Hace pocos días Alejandro Palomar escribía en el Periódico, un artículo que titulaba "YO ACUSO", en el que radiografiaba la situación actual del desamparo de los ciudadanos, ante esta clase política que se ha puesto de rodillas ante los bancos, salvándoles los muebles con un montón de millones de los impuestos, sin que ni siquiera haya servido para tomar la iniciativa en los temas bancarios.
Escribía sobre Stephane Hessel y su libro "INGIGNAOS", el primer grito al cielo, para avisar y llegar a la conciencia de millones de personas que permanecen inmóviles contemplando como el mundo se le viene encima, mientras las élites de todo tipo nadan en la abundancia y el derroche, a base de plusvalías que generamos entre todos, y que van a parar al bolsillo de unos cuantos.
El mismo día Carlos Carnicero, hacía referencia a que siempre "Las grandes Tragedias", comenzaron ante una crisis económica y una degradación política, a la que cada vez se asemeja más la situación de millones de ciudadanos.
Esta semana estamos comprobando los primeros movimientos de ciudadanos de todas las clases sociales que comienzan a poner el hilo a la aguja de lo que han de ser estos primeros movimientos, para decirles "BASTA", a esta sarta de políticos que a lo único que se dedican es a efectuar los cálculos necesarios para conseguir los votos que les mantengan o les hagan llegar al poder.
Están hartos, son jóvenes que ven cada día que pasa un horizonte más oscuro, mientras cientos de "medianías y enchufados" ocupan puestos nombrados a dedo con una naturalidad que raya el esperpento.
Han creado nuevas clases sociales, ahora miles de asalariados que tienen la suerte de trabajar los dos, ya no se sienten currantes, ahora tienen un sueldo cada uno y miles de ellos como simplemente funcionarios, creen que porque pueden disfrutar de una casa aparareada, un coche y algún fin de semana de vez en cuando, se han pasado al conservadurismo, creen los ilusos que a ellos ya no les afectan los problemas de los desheredados, de los que no les alcanza para cubrir sus mínimas necesidades, para los que han perdido sus pisos.

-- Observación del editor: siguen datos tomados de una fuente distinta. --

(* ================================================================== *)
(** * The per-query loops, run by run *)
(* ================================================================== *)

Lemma parse_google_results_raises unquote bracketed_ok nfkc_ok soup_select html e :
  _parse_google_results unquote bracketed_ok nfkc_ok soup_select html = Raised e ->
  e = ValueError.
Proof.
  unfold _parse_google_results, parse_google_anchors.
  generalize (@nil CandidateProfile) as candidates.
  induction (soup_select html) as [|a tags IH]; intros candidates; simpl; [done|].
  destruct (google_anchor unquote bracketed_ok nfkc_ok a) as [[p|]|e'] eqn:Ha.
  - apply IH.
  - apply IH.
  - intros [= <-]. unfold google_anchor in Ha.
    destruct (negb _); [done|].
    destruct (Urllib.urlparse _ _ _); [|by injection Ha as <-].
    destruct (negb _); [done|]. by destruct (snippet_name_headline _ _).
Qed.

(** The [try] statement of the authenticated loop: one request, the
    cooldown after a 429, the candidates extended or an exception that is
    no [httpx.HTTPError]. *)
Lemma voyager_query_cases net li_at csrf query max_results candidates w r w1 t1 :
  voyager_query net li_at csrf query max_results candidates w = (r, w1, t1) ->
  let req := VoyagerSearch li_at csrf query
               (Z.min 25 (max_results - Z.of_nat (length candidates))) in
  w1 = tick w
  /\ ((exists candidates', r = Returned candidates'
                           /\ candidates `prefix_of` candidates'
                           /\ (t1 = [EvGet req] \/ t1 = [EvGet req; EvSleep 60]))
      \/ (exists e, r = Raised e /\ t1 = [EvGet req]
                    /\ is_HTTPError e = false
                    /\ (e = JSONDecodeError
                        \/ net (clock w) req = GetRaises e))).
Proof.
  unfold voyager_query, try_except, bind, http_get, resp_json, sleep, tell, ret, raise.
  destruct (net (clock w) _) as [resp|e] eqn:Hnet; simpl.
  - destruct (status_code resp =? 200); simpl.
    + destruct (json resp) as [data|]; simpl.
      * intros [= <- <- <-]. split; [done|]. left.
        eexists. split; [done|]. split; [by apply prefix_app_r | by left].
      * intros [= <- <- <-]. split; [done|]. right.
        exists JSONDecodeError. split; [done|]. split; [done|]. split; [done|]. by left.
    + destruct (status_code resp =? 429); simpl.
      * intros [= <- <- <-]. split; [done|]. left.
        exists candidates. split; [done|]. split; [done | by right].
      * intros [= <- <- <-]. split; [done|]. left.
        exists candidates. split; [done|]. split; [done | by left].
  - destruct (is_HTTPError e) eqn:He; simpl.
    + intros [= <- <- <-]. split; [done|]. left.
      exists candidates. split; [done|]. split; [done | by left].
    + intros [= <- <- <-]. split; [done|]. right.
      exists e. split; [done|]. split; [done|]. split; [done|]. by right.
Qed.

Lemma google_query_cases net unquote bracketed_ok nfkc_ok soup_select
    query candidates w r w1 t1 :
  google_query net unquote bracketed_ok nfkc_ok soup_select query candidates w
    = (r, w1, t1) ->
  let req := GoogleSearch (site_query query) 10 in
  w1 = tick w
  /\ ((exists candidates', r = Returned candidates'
                           /\ candidates `prefix_of` candidates'
                           /\ (t1 = [EvGet req] \/ t1 = [EvGet req; EvSleep 30]))
      \/ (exists e, r = Raised e /\ t1 = [EvGet req]
                    /\ is_HTTPError e = false
                    /\ (e = ValueError
                        \/ net (clock w) req = GetRaises e))).
Proof.
  unfold google_query, try_except, bind, http_get, parse_google_text, sleep,
    tell, ret, raise.
  destruct (net (clock w) _) as [resp|e] eqn:Hnet; simpl.
  - destruct (status_code resp =? 200); simpl.
    + destruct (_parse_google_results _ _ _ _ _) as [new|e] eqn:Hparse; simpl.
      * intros [= <- <- <-]. split; [done|]. left.
        eexists. split; [done|]. split; [by apply prefix_app_r | by left].
      * apply parse_google_results_raises in Hparse as ->. simpl.
        intros [= <- <- <-]. split; [done|]. right.
        exists ValueError. split; [done|]. split; [done|]. split; [done|]. by left.
    + destruct (status_code resp =? 429); simpl.
      * intros [= <- <- <-]. split; [done|]. left.
        exists candidates. split; [done|]. split; [done | by right].
      * intros [= <- <- <-]. split; [done|]. left.
        exists candidates. split; [done|]. split; [done | by left].
  - destruct (is_HTTPError e) eqn:He; simpl.
    + intros [= <- <- <-]. split; [done|]. left.
      exists candidates. split; [done|]. split; [done | by left].
    + intros [= <- <- <-]. split; [done|]. right.
      exists e. split; [done|]. split; [done|]. split; [done|]. by right.
Qed.

(** One turn of each loop, by the outcome of its [try] statement. *)
Lemma voyager_loop_turn net li_at csrf max_results query rest candidates w :
  Z.of_nat (length candidates) < max_results ->
  voyager_loop net li_at csrf max_results (query :: rest) candidates w
  = match voyager_query net li_at csrf query max_results candidates w with
    | (Returned candidates', w1, t1) =>
        let '(r, w2, t2) :=
          voyager_loop net li_at csrf max_results rest candidates' w1 in
        (r, w2, t1 ++ EvPoliteDelay 2 5 :: t2)
    | (Raised e, w1, t1) => (Raised e, w1, t1)
    end.
Proof.
  intros Hlt. rewrite voyager_loop_cons, (geb_false_lt _ _ Hlt).
  unfold bind at 1.
  destruct (voyager_query _ _ _ _ _ _ _) as [[[c'|e] w1] t1]; [|done].
  unfold bind, _polite_delay, tell. simpl.
  by destruct (voyager_loop _ _ _ _ _ _ _) as [[r w2] t2].
Qed.

Lemma google_search_loop_turn net unquote bracketed_ok nfkc_ok soup_select
    max_results query rest candidates w :
  Z.of_nat (length candidates) < max_results ->
  google_search_loop net unquote bracketed_ok nfkc_ok soup_select max_results
    (query :: rest) candidates w
  = match google_query net unquote bracketed_ok nfkc_ok soup_select query
            candidates w with
    | (Returned candidates', w1, t1) =>
        let '(r, w2, t2) :=
          google_search_loop net unquote bracketed_ok nfkc_ok soup_select
            max_results rest candidates' w1 in
        (r, w2, t1 ++ EvPoliteDelay 3 7 :: t2)
    | (Raised e, w1, t1) => (Raised e, w1, t1)
    end.
Proof.
  intros Hlt. rewrite google_search_loop_cons, (geb_false_lt _ _ Hlt).
  unfold bind at 1.
  destruct (google_query _ _ _ _ _ _ _ _) as [[[c'|e] w1] t1]; [|done].
  unfold bind, _polite_delay, tell. simpl.
  by destruct (google_search_loop _ _ _ _ _ _ _ _ _) as [[r w2] t2].
Qed.

(** What a run of the authenticated loop looks like, whatever the network
    answers. *)
Lemma voyager_loop_run net li_at csrf max_results queries :
  forall candidates w r w' t,
    voyager_loop net li_at csrf max_results queries candidates w = (r, w', t) ->
    paced 2 5 t
    /\ Forall (fun count => 1 <= count <= 25 /\ count <= max_results)
              (voyager_counts_of t)
    /\ (length (requests_of t) <= length queries)%nat
    /\ clock w' = (clock w + length (requests_of t))%nat
    /\ match r with
       | Returned candidates' => candidates `prefix_of` candidates'
       | Raised e =>
           is_HTTPError e = false
           /\ (e = JSONDecodeError
               \/ exists n query count,
                    net n (VoyagerSearch li_at csrf query count) = GetRaises e)
       end.
Proof.
  induction queries as [|query rest IH]; intros candidates w r w' t.
  - intros [= <- <- <-]. simpl.
    split; [constructor|]. split; [constructor|]. split; [lia|]. split; [lia|]. done.
  - destruct (Z.lt_ge_cases (Z.of_nat (length candidates)) max_results) as [Hlt|Hge].
    2:{ rewrite voyager_loop_full by lia. intros [= <- <- <-]. simpl.
        split; [constructor|]. split; [constructor|]. split; [lia|].
        split; [lia|]. done. }
    rewrite voyager_loop_turn by done.
    destruct (voyager_query _ _ _ _ _ _ _) as [[r1 w1] t1] eqn:Hq.
    apply voyager_query_cases in Hq as [-> Hq].
    assert (Hcount :
      1 <= Z.min 25 (max_results - Z.of_nat (length candidates)) <= 25
      /\ Z.min 25 (max_results - Z.of_nat (length candidates)) <= max_results)
      by lia.
    destruct Hq as [(c' & -> & Hpre & Ht1)|(e & -> & -> & He & Hsrc)].
    + destruct (voyager_loop _ _ _ _ rest c' (tick w)) as [[r2 w2] t2] eqn:Hrest.
      apply IH in Hrest as (Hpaced & Hcounts & Hlen & Hclock & Hres).
      intros [= <- <- <-].
      destruct Ht1 as [-> | ->]; simpl.
      * split; [by constructor|]. split; [by constructor|].
        split; [lia|]. split; [simpl in Hclock; lia|].
        destruct r2 as [c''|e]; [by etrans | destruct Hres; eauto].
      * split; [by constructor|]. split; [by constructor|].
        split; [lia|]. split; [simpl in Hclock; lia|].
        destruct r2 as [c''|e]; [by etrans | destruct Hres; eauto].
    + intros [= <- <- <-]. simpl.
      split; [constructor|].
      split; [constructor; [exact Hcount | constructor]|].
      split; [lia|]. split; [lia|]. split; [done|].
      destruct Hsrc as [->|Hnet]; [by left | right; eauto].
Qed.

Lemma google_search_loop_run net unquote bracketed_ok nfkc_ok soup_select
    max_results queries :
  forall candidates w r w' t,
    google_search_loop net unquote bracketed_ok nfkc_ok soup_select max_results
      queries candidates w = (r, w', t) ->
    paced 3 7 t
    /\ (length (requests_of t) <= length queries)%nat
    /\ clock w' = (clock w + length (requests_of t))%nat
    /\ match r with
       | Returned candidates' => candidates `prefix_of` candidates'
       | Raised e =>
           is_HTTPError e = false
           /\ (e = ValueError
               \/ exists n query, net n (GoogleSearch query 10) = GetRaises e)
       end.
Proof.
  induction queries as [|query rest IH]; intros candidates w r w' t.
  - intros [= <- <- <-]. simpl.
    split; [constructor|]. split; [lia|]. split; [lia|]. done.
  - destruct (Z.lt_ge_cases (Z.of_nat (length candidates)) max_results) as [Hlt|Hge].
    2:{ rewrite google_search_loop_full by lia. intros [= <- <- <-]. simpl.
        split; [constructor|]. split; [lia|]. split; [lia|]. done. }
    rewrite google_search_loop_turn by done.
    destruct (google_query _ _ _ _ _ _ _ _) as [[r1 w1] t1] eqn:Hq.
    apply google_query_cases in Hq as [-> Hq].
    destruct Hq as [(c' & -> & Hpre & Ht1)|(e & -> & -> & He & Hsrc)].
    + destruct (google_search_loop _ _ _ _ _ _ rest c' (tick w))
        as [[r2 w2] t2] eqn:Hrest.
      apply IH in Hrest as (Hpaced & Hlen & Hclock & Hres).
      intros [= <- <- <-].
      destruct Ht1 as [-> | ->]; simpl.
      * split; [by constructor|].
        split; [lia|]. split; [simpl in Hclock; lia|].
        destruct r2 as [c''|e]; [by etrans | destruct Hres; eauto].
      * split; [by constructor|].
        split; [lia|]. split; [simpl in Hclock; lia|].
        destruct r2 as [c''|e]; [by etrans | destruct Hres; eauto].
    + intros [= <- <- <-]. simpl.
      split; [constructor|].
      split; [lia|]. split; [lia|]. split; [done|].
      destruct Hsrc as [->|Hnet]; [by left | right; eauto].
Qed.

(* ================================================================== *)
(** * The session token *)
(* ================================================================== *)

(** The two ways [_get_csrf_token] runs: a cached token that is not empty
    is returned without any request; otherwise the feed page is requested
    once and the token harvested from its cookie is cached, whatever the
    status of the response. *)
Lemma get_csrf_token_cases net li_at w r w1 t1 :
  _get_csrf_token net li_at w = (r, w1, t1) ->
  (exists tok, _csrf_token w = Some tok /\ tok <> EmptyString
               /\ r = Returned tok /\ w1 = w /\ t1 = [])
  \/ ((_csrf_token w = None \/ _csrf_token w = Some EmptyString)
      /\ t1 = [EvGet (FeedPage li_at)]
      /\ ((exists resp,
             net (clock w) (FeedPage li_at) = Resp resp
             /\ r = Returned (PyStr.strip_chars dquote
                                (default EmptyString (jsessionid resp)))
             /\ w1 = {| _csrf_token :=
                          Some (PyStr.strip_chars dquote
                                  (default EmptyString (jsessionid resp)));
                        clock := S (clock w) |})
          \/ (exists e, net (clock w) (FeedPage li_at) = GetRaises e
                        /\ r = Raised e /\ w1 = tick w))).
Proof.
  unfold _get_csrf_token.
  destruct (_csrf_token w) as [[|c tok]|] eqn:Htok.
  - unfold bind, http_get, set_csrf, ret.
    destruct (net (clock w) _) as [resp|e]; simpl.
    + intros [= <- <- <-]. right. split; [by right|]. split; [done|]. left.
      exists resp. by destruct (jsessionid resp).
    + intros [= <- <- <-]. right. split; [by right|]. split; [done|]. right.
      by exists e.
  - intros [= <- <- <-]. left. by exists (String c tok).
  - unfold bind, http_get, set_csrf, ret.
    destruct (net (clock w) _) as [resp|e]; simpl.
    + intros [= <- <- <-]. right. split; [by left|]. split; [done|]. left.
      exists resp. by destruct (jsessionid resp).
    + intros [= <- <- <-]. right. split; [by left|]. split; [done|]. right.
      by exists e.
Qed.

Se equivocan, cuando los muy ricos, los menos ricos y algunos de los que conforman las nuevas "castas" políticas, y de toda índole, compiten entre ellos a ver quien tienen el mejor coche, la mejor casa, que se dedican a la ostentación y el esplendor, mientras los pobres, se estrujan las tripas, no pueden gozar de un solo momento, mientras los ricos viven cómodamente en viviendas de cientos de metros cuadrados.
Cuando los ricos no paran de acumular riquezas, y pueden permitirse cada día los caprichos más exorbitantes, mientras cada vez son más las personas que pasan a la pura y dura indigencia desperdigados por las calles y en barrios totalmente dejados de la mano de Dios.
Mientras tanto los políticos se vuelven cada día mas arrogantes y autoritarios en sus conductas, sin que deban de pagar ninguna responsabilidad de sus malas gestiones y terminen perdonándose ellos mismos basándose en que una elecciones cada vez menos
apetecidas y seguidas por los ciudadanos más desafectados a cada convocatoria que pasa.
Mientras todo esto crece, los desamparados, los abandonados, los sin trabajo, los que pierden sus casas. irán aumentando su ira hasta que probablemente sus iras se vuelvan cada vez más perversas y terminen arrasándolo todo.
Tal vez alguno me tache de exagerado, puede, pero estoy convencido por que ya ha ocurrido en generaciones anteriores, que si alguien no pone remedio a tiempo, vamos directamente al precipicio.
Ya estamos viendo lo que lo que ha pasado en el mundo árabe, los jóvenes han dicho basta, hoy tienen herramientas con las nuevas tecnologías, para organizarse y luchar contra tanta injusticia, los primeros "brotes", comienzan en muchas ciudades españolas.